I love September. The air outside is getting crisp. The sky is my favorite shade of blue. The sun tickles my skin as opposed to burning it. Routines are being established. On the surface life is beautiful.

Below the surface my heart is heavy. More families/lives are collapsing around me. Time and again, lives that looked so enviable, rocked by tragedy. Life can be brutal. I find myself wondering: Is this what midlife looks like? Is this the season when people/relationships start to show signs of their age & wear by falling apart? How many others around me are secretly struggling? How can we learn to love and support one another in a way that helps keep things from getting desperate?

This afternoon I was praying about how to encourage people in my life who are in the eye of various types of personal storms.

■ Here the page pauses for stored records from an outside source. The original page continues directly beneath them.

(* ===== verification/ApiCopies.v ===== *)
(** * Generated deep copies ([api/v1/zz_generated.deepcopy.go])

    The Go layout of the API types and the generated [DeepCopyInto], [DeepCopy] and
    [DeepCopyObject] of each, over the memory of [GoHeap.v].  Every copy denotes the
    same value in memory of its own.  The rest of the development treats objects as
    values; the last section justifies this where the code depends on it most: the
    PodRestore controller snapshots the status with [DeepCopy], changes it in place,
    and compares. *)

From S2P Require Import Prelude GoHeap Kube GoSystem Api Pinning Archive PodRestore.
Open Scope string_scope.
Open Scope list_scope.
Open Scope nat_scope.

(** ** Library types *)

(** Layout and copy of the types of other packages. *)
Record External := {
  ObjectMeta_type : gty; ObjectMeta_DeepCopyInto : copier;
  ListMeta_type : gty; ListMeta_DeepCopyInto : copier;
  LabelSelector_type : gty; LabelSelector_DeepCopyInto : copier;
  PodTemplateSpec_type : gty; PodTemplateSpec_DeepCopyInto : copier;
  Quantity_type : gty; Quantity_DeepCopy : copier
}.

(** Their documented behaviour: a deep copy of the receiver. *)
Class ExternalLaws (x : External) : Prop := {
  ObjectMeta_copies :: DeepCopies (ObjectMeta_type x) (ObjectMeta_DeepCopyInto x);
  ListMeta_copies :: DeepCopies (ListMeta_type x) (ListMeta_DeepCopyInto x);
  LabelSelector_copies :: DeepCopies (LabelSelector_type x) (LabelSelector_DeepCopyInto x);
  PodTemplateSpec_copies :: DeepCopies (PodTemplateSpec_type x) (PodTemplateSpec_DeepCopyInto x);
  Quantity_copies :: DeepCopies (Quantity_type x) (Quantity_DeepCopy x)
}.

Definition TypeMeta_type : gty := TStruct [ ("Kind", TScalar); ("APIVersion", TScalar) ].
Definition Duration_type : gty := TStruct [ ("Duration", TScalar) ].

(** A time is immutable, so it is copied by assignment. *)
Definition Time_type : gty := TScalar.
Definition Time_DeepCopyInto : copier := assign.

Definition Condition_type : gty := TStruct
  [ ("Type", TScalar); ("Status", TScalar); ("ObservedGeneration", TScalar);
    ("LastTransitionTime", Time_type); ("Reason", TScalar); ("Message", TScalar) ].
Definition Condition_DeepCopyInto : copier := copy_struct [ ("LastTransitionTime", Time_DeepCopyInto) ].

(** [if c := in.DeepCopy(); c != nil { return c }; return nil]: an interface value,
    never one that holds a nil pointer. *)
Definition DeepCopyObject (f : copier) (v : gval) : M (option gval) :=
  c ← f v; mret (match c with VPtr None => None | _ => Some c end).

Section Generated.
Context (x : External).

(** ** Types *)

Definition GlobalPolicySpec_type : gty := TStruct
  [ ("RetainOrphan", TPtr TScalar); ("MaxCheckpointsPerNamespaces", TPtr TScalar);
    ("MaxCheckpointsPerPod", TPtr TScalar); ("MaxCheckpointsPerContainer", TPtr TScalar);
    ("MaxCheckpointSize", TPtr (Quantity_type x)); ("MaxTotalSizePerNamespace", TPtr (Quantity_type x));
    ("MaxTotalSizePerPod", TPtr (Quantity_type x)); ("MaxTotalSizePerContainer", TPtr (Quantity_type x)) ].
Definition ContainerPolicySpec_type : gty := TStruct
  [ ("Namespace", TScalar); ("Pod", TScalar); ("Container", TScalar); ("RetainOrphan", TPtr TScalar);
    ("MaxCheckpoints", TPtr TScalar); ("MaxCheckpointSize", TPtr (Quantity_type x));
    ("MaxTotalSize", TPtr (Quantity_type x)) ].
Definition PodPolicySpec_type : gty := TStruct
  [ ("Namespace", TScalar); ("Pod", TScalar); ("RetainOrphan", TPtr TScalar);
    ("MaxCheckpoints", TPtr TScalar); ("MaxCheckpointSize", TPtr (Quantity_type x));
    ("MaxTotalSize", TPtr (Quantity_type x)) ].
Definition NamespacePolicySpec_type : gty := TStruct
  [ ("Namespace", TScalar); ("RetainOrphan", TPtr TScalar); ("MaxCheckpoints", TPtr TScalar);
    ("MaxCheckpointSize", TPtr (Quantity_type x)); ("MaxTotalSize", TPtr (Quantity_type x)) ].
Definition CheckpointRestoreOperatorSpec_type : gty := TStruct
  [ ("CheckpointDirectory", TScalar); ("ApplyPoliciesImmediately", TScalar);
    ("GlobalPolicies", GlobalPolicySpec_type); ("ContainerPolicies", TSlice ContainerPolicySpec_type);
    ("PodPolicies", TSlice PodPolicySpec_type); ("NamespacePolicies", TSlice NamespacePolicySpec_type) ].
Definition CheckpointRestoreOperatorStatus_type : gty := TStruct [].
Definition CheckpointRestoreOperator_type : gty := TStruct
  [ ("TypeMeta", TypeMeta_type); ("ObjectMeta", ObjectMeta_type x);
    ("Spec", CheckpointRestoreOperatorSpec_type); ("Status", CheckpointRestoreOperatorStatus_type) ].
Definition CheckpointRestoreOperatorList_type : gty := TStruct
  [ ("TypeMeta", TypeMeta_type); ("ListMeta", ListMeta_type x);
    ("Items", TSlice CheckpointRestoreOperator_type) ].
Definition ResourcePercentThreshold_type : gty := TStruct
  [ ("Upper", TPtr TScalar); ("Lower", TPtr TScalar) ].
Definition ResourceThresholdSpec_type : gty := TStruct
  [ ("CPUPercent", TPtr ResourcePercentThreshold_type);
    ("MemoryPercent", TPtr ResourcePercentThreshold_type); ("PollIntervalSeconds", TPtr TScalar) ].
Definition TriggersSpec_type : gty := TStruct
  [ ("Interval", TPtr Duration_type); ("ResourceThreshold", TPtr ResourceThresholdSpec_type);
    ("OnKubernetesEvents", TSlice TScalar); ("OnAnnotation", TScalar) ].
Definition CheckpointScheduleSpec_type : gty := TStruct
  [ ("Namespace", TScalar); ("Selector", LabelSelector_type x); ("ContainerNames", TSlice TScalar);
    ("Triggers", TriggersSpec_type) ].
Definition CheckpointScheduleStatus_type : gty := TStruct
  [ ("Conditions", TSlice Condition_type); ("LastCheckpointTime", TPtr Time_type);
    ("CheckpointsCreated", TScalar) ].
Definition CheckpointSchedule_type : gty := TStruct
  [ ("TypeMeta", TypeMeta_type); ("ObjectMeta", ObjectMeta_type x); ("Spec", CheckpointScheduleSpec_type);
    ("Status", CheckpointScheduleStatus_type) ].
Definition CheckpointScheduleList_type : gty := TStruct
  [ ("TypeMeta", TypeMeta_type); ("ListMeta", ListMeta_type x); ("Items", TSlice CheckpointSchedule_type) ].
Definition CaptureSpec_type : gty := TStruct
  [ ("Interval", TPtr Duration_type); ("MaxSnapshots", TPtr TScalar); ("MaxDuration", TPtr Duration_type) ].
Definition IntegritySpec_type : gty := TStruct [ ("HashAlgorithm", TScalar) ].
Definition SnapshotChainRecord_type : gty := TStruct
  [ ("Index", TScalar); ("PodName", TScalar); ("ContainerName", TScalar); ("CheckpointPath", TScalar);
    ("SnapshotTime", Time_type); ("SHA256Hash", TScalar); ("PreviousSHA256Hash", TScalar) ].
Definition ForensicSnapshotChainSpec_type : gty := TStruct
  [ ("Namespace", TScalar); ("Selector", LabelSelector_type x); ("ContainerNames", TSlice TScalar);
    ("Capture", CaptureSpec_type); ("Integrity", IntegritySpec_type); ("PostSnapshotAction", TScalar) ].
Definition ForensicSnapshotChainStatus_type : gty := TStruct
  [ ("Conditions", TSlice Condition_type); ("Phase", TScalar); ("SnapshotCount", TScalar);
    ("AttemptCount", TScalar); ("FailureCount", TScalar); ("StartTime", TPtr Time_type);
    ("LastSnapshotTime", TPtr Time_type); ("CompletionTime", TPtr Time_type); ("ErrorMessage", TScalar);
    ("ObservedGeneration", TScalar); ("SnapshotChainRecords", TSlice SnapshotChainRecord_type) ].
Definition ForensicSnapshotChain_type : gty := TStruct
  [ ("TypeMeta", TypeMeta_type); ("ObjectMeta", ObjectMeta_type x); ("Spec", ForensicSnapshotChainSpec_type);
    ("Status", ForensicSnapshotChainStatus_type) ].
Definition ForensicSnapshotChainList_type : gty := TStruct
  [ ("TypeMeta", TypeMeta_type); ("ListMeta", ListMeta_type x);
    ("Items", TSlice ForensicSnapshotChain_type) ].
Definition ContainerCheckpoint_type : gty := TStruct
  [ ("Container", TScalar); ("Path", TScalar) ].
Definition PodRestoreSpec_type : gty := TStruct
  [ ("TargetNode", TScalar); ("Checkpoints", TSlice ContainerCheckpoint_type);
    ("Template", PodTemplateSpec_type x) ].
Definition PodRestoreStatus_type : gty := TStruct
  [ ("Conditions", TSlice Condition_type); ("PodName", TScalar); ("ObservedGeneration", TScalar) ].
Definition PodRestore_type : gty := TStruct
  [ ("TypeMeta", TypeMeta_type); ("ObjectMeta", ObjectMeta_type x); ("Spec", PodRestoreSpec_type);
    ("Status", PodRestoreStatus_type) ].
Definition PodRestoreList_type : gty := TStruct
  [ ("TypeMeta", TypeMeta_type); ("ListMeta", ListMeta_type x); ("Items", TSlice PodRestore_type) ].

I want to show them empathy, love, grace & truth. I don't want to just share more trite, cliched or empty words.

Then I stumbled across this quote from Pastor Tullian Tchividjian:
Jesus doesn't stand at the top and shout down, "You can make it." He stands at the bottom and whispers, "It is finished."

Thanks, Lauren for the graphic.
Our culture of self-sufficiency adds to the pressure, doesn't it? It urges us to hang on, fight, keep trying harder. Jesus says cling, lean in, abide, obey and trust.

We focus on the circumstances, our fear about the future and what might happen next. He urges us to keep our eyes on Him and His eternal perspective. When will we learn to stop looking at the storm fearing the fallout and focus instead on the only one in history with the ability to calm storms by the sound of His voice?

I am bewildered by the way things happen in this world on a daily basis. My heart gets tired of caring sometimes. There are few easy answers. I don't know why God allows all this suffering to exist, but I am reminded by the words of Tim Keller to "look at the cross of Jesus. It can't be that He doesn't love us. It can't be that He is indifferent."

Do you see Him, the Son of God, hanging there, willingly...to cover this? It breaks His heart, but it has not caught Him by surprise. He has already fought this battle and won. It may not always feel like it, but it IS finished.

4 comments:

Melanie said...

Just emailed your post off to my daughter in college struggling with the tired heart of caring so much.

Thank you.

HW said...

For the past 7 months I have watched my dear friends live with such grace and faithfulness for HIS will. In January, they buried their daughter after her six month battle with leukemia. She was diagnosed the day she gave birth to her precious son. In their
60's, they are now part time parents to a one year old. That precious little boy was six months old when his mama left this earth. This, after their daughter's first child was taken from them in a shaken baby/child abuse case. They have buried their first grandson, and then his mother - their own little girl. Through it all, when others ask "How do you carry on?" They simply say "It is what He has called us to do? What else would we do but carry on?"

I do not know how and why God allows heartache to be heaped upon his people - and some seem to get dose after dose of crippling loss. And yet, we learn from them. I find myself keeping my eyes on them to learn and to grow; to watch them is to see Jesus. If THEY will not take their eyes off Him, then I certainly cannot.



dee said...

I needed to read this, thank you! We are coping with the last stages of my mother-in law's cancer, and she so wants to be "self-sufficient." And, my sister-in-law was just diagnosed this week with breast cancer. I want to know how to REALLY help her.

Kristi said...

It is amazing how your posts and current life experiences frequently mirror my own. I am in a season of watching much turmoil around me. And yesterday, while trying to get a focus to pray for, I realized we all just need Jesus. Keep our eyes on Jesus. Much pain in this world. Saddens me greatly. I really like the quotes you used today. So glad that you have a blog...and so glad I found it!